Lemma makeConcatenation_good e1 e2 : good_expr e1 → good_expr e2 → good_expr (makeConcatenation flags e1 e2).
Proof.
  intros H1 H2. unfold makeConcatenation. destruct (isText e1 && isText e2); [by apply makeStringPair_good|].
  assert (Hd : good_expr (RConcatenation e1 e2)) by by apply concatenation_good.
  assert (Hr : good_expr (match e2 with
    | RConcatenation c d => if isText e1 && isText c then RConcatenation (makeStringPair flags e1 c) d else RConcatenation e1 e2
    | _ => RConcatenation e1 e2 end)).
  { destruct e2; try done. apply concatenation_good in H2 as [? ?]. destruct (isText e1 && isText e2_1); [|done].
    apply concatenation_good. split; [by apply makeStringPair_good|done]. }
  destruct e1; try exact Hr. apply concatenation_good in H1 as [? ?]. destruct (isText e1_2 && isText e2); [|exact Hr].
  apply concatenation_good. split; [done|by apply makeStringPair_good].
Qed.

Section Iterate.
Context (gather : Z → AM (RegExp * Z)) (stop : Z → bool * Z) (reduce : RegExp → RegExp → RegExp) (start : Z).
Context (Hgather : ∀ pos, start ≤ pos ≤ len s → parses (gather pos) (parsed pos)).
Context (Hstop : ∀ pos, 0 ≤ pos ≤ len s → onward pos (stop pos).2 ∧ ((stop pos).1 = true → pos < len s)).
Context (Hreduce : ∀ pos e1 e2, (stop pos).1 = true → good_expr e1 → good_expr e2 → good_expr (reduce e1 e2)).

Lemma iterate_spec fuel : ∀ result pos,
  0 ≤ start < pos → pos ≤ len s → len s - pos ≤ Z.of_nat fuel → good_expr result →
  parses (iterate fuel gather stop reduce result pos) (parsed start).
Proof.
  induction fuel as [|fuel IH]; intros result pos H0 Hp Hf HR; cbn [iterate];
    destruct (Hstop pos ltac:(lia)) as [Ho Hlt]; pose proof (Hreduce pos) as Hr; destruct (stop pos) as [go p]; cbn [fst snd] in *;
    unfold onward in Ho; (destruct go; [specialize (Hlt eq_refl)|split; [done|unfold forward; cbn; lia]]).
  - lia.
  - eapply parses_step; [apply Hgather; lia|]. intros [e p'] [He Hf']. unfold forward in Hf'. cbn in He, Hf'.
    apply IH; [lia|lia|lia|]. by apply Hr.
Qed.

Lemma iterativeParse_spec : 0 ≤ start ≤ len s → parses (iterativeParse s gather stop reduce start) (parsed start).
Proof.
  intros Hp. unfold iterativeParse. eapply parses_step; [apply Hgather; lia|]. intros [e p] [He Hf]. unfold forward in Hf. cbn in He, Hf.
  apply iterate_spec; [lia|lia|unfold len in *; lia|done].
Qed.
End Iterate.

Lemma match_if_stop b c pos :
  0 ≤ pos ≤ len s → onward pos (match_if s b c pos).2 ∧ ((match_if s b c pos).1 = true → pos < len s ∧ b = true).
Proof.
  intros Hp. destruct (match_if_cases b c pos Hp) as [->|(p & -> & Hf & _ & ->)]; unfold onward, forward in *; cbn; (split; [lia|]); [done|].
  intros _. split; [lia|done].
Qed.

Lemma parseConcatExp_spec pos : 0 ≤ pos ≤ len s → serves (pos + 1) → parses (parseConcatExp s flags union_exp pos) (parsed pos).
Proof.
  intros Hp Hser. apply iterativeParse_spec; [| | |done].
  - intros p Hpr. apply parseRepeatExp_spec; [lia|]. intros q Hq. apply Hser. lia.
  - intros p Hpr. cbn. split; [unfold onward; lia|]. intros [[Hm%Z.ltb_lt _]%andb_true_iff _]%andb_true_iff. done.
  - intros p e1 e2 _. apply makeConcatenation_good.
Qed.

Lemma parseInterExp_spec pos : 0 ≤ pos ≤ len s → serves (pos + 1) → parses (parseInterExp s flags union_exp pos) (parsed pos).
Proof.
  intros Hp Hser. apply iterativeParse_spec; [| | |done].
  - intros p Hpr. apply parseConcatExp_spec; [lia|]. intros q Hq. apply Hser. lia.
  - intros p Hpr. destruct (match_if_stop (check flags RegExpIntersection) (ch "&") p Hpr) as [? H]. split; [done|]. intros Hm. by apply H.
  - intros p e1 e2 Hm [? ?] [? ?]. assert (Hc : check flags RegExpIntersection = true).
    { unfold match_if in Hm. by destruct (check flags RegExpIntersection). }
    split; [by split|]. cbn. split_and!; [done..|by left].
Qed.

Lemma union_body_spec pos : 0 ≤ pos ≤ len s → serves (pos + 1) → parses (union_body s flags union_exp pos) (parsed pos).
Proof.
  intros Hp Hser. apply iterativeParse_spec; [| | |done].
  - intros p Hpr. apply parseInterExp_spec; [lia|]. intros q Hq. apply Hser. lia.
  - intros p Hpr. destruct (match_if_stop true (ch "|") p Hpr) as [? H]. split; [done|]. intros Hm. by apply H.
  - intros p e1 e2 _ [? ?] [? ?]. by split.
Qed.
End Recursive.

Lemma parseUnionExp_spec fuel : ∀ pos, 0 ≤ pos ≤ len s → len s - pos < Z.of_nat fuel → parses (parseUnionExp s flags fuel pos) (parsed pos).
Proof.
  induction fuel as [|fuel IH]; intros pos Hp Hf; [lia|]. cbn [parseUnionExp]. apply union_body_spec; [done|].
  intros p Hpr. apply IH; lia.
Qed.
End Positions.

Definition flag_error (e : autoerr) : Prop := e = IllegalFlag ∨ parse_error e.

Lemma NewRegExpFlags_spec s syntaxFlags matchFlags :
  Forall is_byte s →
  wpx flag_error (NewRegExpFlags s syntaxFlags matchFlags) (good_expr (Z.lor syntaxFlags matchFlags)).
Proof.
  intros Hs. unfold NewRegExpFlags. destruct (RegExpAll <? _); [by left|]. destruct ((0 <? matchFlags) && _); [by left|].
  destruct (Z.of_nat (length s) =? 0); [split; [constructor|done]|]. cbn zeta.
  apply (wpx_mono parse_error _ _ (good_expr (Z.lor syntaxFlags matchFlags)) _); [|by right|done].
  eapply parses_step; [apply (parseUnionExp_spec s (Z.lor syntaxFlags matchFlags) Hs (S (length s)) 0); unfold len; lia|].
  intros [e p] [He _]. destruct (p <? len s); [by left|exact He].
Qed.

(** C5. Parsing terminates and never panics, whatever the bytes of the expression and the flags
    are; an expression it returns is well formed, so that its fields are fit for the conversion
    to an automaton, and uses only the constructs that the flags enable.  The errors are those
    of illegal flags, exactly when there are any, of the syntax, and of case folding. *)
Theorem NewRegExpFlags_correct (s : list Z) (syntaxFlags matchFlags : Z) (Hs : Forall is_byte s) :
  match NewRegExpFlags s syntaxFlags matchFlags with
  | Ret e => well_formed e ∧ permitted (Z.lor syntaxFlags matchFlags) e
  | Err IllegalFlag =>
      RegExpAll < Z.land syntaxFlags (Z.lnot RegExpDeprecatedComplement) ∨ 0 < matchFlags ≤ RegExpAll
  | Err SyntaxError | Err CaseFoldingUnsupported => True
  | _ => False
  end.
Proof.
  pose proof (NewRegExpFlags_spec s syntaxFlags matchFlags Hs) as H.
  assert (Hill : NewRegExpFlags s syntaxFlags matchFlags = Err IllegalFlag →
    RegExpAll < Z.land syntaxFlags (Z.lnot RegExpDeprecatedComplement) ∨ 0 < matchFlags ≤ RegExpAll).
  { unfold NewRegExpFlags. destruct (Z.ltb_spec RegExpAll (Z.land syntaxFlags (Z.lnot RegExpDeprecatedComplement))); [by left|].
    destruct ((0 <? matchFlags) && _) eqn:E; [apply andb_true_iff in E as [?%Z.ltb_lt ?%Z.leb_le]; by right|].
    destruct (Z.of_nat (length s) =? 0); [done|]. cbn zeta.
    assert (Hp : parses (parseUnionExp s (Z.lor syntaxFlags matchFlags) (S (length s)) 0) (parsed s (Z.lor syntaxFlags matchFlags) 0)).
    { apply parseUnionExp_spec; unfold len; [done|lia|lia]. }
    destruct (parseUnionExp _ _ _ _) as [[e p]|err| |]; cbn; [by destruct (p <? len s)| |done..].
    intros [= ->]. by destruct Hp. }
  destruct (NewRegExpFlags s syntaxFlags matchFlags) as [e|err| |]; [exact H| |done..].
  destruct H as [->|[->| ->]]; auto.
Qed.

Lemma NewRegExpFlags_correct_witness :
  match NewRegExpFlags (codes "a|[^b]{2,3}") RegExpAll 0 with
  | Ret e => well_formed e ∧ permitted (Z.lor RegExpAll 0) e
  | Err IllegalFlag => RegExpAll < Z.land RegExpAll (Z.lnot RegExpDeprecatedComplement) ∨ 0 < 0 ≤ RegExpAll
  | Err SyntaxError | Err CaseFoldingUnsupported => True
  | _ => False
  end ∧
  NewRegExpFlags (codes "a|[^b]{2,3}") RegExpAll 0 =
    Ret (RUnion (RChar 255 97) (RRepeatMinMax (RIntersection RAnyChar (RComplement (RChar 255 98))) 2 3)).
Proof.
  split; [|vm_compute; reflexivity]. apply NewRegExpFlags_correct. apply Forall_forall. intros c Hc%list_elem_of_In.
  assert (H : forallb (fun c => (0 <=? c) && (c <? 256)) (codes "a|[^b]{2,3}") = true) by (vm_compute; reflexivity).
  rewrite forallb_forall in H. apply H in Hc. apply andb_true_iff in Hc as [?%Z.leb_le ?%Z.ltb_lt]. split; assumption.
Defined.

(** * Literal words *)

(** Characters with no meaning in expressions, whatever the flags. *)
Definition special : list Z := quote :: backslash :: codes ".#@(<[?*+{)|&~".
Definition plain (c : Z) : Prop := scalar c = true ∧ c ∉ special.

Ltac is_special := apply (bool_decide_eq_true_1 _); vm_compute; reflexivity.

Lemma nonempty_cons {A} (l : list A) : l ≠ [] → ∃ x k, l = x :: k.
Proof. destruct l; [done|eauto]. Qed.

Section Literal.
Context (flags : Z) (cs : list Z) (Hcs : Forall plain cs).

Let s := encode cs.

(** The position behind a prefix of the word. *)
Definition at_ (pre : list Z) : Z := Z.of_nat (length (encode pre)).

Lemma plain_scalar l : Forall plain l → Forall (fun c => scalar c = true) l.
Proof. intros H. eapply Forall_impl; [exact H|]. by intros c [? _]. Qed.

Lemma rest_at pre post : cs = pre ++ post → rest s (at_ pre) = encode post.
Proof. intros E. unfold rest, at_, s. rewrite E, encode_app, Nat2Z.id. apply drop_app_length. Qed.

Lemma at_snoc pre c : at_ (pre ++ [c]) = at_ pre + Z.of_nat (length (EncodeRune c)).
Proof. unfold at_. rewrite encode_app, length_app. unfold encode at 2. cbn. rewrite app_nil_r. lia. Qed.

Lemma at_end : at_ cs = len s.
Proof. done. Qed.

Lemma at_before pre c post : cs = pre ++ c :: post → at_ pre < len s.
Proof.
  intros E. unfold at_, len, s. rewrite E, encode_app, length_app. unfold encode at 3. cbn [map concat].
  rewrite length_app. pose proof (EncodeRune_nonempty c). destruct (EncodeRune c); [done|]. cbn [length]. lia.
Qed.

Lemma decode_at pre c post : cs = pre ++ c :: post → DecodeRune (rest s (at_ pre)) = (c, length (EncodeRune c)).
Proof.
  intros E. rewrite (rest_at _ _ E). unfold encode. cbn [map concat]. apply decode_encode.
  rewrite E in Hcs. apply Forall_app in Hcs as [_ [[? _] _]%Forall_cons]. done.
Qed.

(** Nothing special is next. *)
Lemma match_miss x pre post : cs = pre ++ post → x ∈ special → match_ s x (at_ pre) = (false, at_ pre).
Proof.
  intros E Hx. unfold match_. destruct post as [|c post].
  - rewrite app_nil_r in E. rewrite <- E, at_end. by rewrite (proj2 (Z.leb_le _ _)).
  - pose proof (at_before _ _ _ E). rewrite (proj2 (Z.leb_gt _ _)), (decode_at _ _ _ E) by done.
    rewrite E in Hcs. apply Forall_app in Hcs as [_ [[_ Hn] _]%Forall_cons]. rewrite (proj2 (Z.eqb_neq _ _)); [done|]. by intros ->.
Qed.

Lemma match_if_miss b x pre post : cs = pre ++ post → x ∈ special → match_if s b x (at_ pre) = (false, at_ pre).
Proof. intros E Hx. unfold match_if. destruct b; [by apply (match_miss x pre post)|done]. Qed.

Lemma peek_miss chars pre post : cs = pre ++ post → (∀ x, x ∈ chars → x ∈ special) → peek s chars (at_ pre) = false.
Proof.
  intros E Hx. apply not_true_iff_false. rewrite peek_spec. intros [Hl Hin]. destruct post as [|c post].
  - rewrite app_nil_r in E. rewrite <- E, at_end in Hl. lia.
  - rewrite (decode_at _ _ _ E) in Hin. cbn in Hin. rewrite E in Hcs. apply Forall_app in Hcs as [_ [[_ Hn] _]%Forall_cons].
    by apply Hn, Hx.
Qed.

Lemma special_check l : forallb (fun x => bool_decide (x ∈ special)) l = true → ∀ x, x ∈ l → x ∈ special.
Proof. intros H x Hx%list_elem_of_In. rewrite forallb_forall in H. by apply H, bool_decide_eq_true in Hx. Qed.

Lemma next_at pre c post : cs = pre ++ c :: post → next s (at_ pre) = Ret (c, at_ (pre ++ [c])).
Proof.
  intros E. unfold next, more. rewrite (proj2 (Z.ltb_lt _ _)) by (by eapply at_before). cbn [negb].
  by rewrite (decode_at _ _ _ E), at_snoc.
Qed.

________

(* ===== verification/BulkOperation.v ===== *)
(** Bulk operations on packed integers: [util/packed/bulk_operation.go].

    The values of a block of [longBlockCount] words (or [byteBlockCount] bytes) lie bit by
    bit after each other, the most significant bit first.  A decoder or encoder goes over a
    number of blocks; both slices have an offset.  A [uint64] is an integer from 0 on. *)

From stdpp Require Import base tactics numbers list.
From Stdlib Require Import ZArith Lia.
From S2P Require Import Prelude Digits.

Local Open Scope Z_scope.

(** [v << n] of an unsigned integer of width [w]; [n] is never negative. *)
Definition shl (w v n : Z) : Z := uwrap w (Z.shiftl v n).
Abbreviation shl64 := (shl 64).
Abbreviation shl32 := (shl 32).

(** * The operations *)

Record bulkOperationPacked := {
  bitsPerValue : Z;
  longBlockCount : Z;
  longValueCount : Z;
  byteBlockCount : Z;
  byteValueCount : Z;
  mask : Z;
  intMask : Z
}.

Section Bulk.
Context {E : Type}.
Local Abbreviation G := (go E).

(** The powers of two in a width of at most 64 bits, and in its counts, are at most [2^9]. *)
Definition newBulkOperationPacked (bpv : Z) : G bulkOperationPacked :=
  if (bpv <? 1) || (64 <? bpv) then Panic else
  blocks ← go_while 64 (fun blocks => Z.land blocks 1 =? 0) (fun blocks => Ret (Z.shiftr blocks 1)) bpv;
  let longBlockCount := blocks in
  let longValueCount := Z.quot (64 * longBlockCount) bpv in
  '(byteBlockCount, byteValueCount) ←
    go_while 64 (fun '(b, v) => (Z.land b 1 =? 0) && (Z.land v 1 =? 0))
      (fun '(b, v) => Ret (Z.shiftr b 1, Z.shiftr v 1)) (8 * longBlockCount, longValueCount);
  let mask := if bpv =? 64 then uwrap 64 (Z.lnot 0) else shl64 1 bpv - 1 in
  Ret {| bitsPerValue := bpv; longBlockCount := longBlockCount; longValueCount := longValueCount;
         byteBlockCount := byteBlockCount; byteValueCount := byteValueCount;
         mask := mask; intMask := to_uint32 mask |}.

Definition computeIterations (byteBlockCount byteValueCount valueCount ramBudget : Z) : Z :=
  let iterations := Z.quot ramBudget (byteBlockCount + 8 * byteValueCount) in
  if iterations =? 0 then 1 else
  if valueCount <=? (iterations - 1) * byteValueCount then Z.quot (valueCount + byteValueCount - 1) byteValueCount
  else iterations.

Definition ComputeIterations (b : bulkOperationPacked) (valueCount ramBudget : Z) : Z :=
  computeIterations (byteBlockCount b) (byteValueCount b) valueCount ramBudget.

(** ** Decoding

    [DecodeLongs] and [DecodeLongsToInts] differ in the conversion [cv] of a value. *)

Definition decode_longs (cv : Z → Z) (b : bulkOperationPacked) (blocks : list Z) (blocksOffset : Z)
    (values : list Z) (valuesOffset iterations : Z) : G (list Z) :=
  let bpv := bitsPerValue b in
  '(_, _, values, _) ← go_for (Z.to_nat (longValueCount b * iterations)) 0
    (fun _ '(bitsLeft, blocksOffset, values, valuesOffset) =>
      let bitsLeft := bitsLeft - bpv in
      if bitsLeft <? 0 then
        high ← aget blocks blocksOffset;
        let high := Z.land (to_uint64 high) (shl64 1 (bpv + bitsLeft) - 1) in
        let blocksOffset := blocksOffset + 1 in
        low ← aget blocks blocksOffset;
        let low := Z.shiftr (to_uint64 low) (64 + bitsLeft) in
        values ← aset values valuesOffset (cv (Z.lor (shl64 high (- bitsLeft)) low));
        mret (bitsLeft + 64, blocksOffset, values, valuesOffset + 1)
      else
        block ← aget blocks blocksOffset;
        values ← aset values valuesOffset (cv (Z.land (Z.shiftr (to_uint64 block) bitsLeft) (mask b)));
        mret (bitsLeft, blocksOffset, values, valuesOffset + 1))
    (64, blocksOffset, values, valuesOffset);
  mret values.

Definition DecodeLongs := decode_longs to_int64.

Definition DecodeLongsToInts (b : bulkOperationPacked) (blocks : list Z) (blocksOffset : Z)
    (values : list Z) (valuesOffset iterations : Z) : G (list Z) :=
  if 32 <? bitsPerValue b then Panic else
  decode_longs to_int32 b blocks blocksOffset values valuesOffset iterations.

________

WHAT IS REQUIRED: From the listing above, return the lines starting at the one with "values ← aset values valuesOffset (cv (Z.land" and ending at the one with "decode_longs to_int32 b", both kept, exactly as they appear and nothing more.

PROBLEM SOLUTION:
        values ← aset values valuesOffset (cv (Z.land (Z.shiftr (to_uint64 block) bitsLeft) (mask b)));
        mret (bitsLeft, blocksOffset, values, valuesOffset + 1))
    (64, blocksOffset, values, valuesOffset);
  mret values.

Definition DecodeLongs := decode_longs to_int64.

Definition DecodeLongsToInts (b : bulkOperationPacked) (blocks : list Z) (blocksOffset : Z)
    (values : list Z) (valuesOffset iterations : Z) : G (list Z) :=
  if 32 <? bitsPerValue b then Panic else
  decode_longs to_int32 b blocks blocksOffset values valuesOffset iterations.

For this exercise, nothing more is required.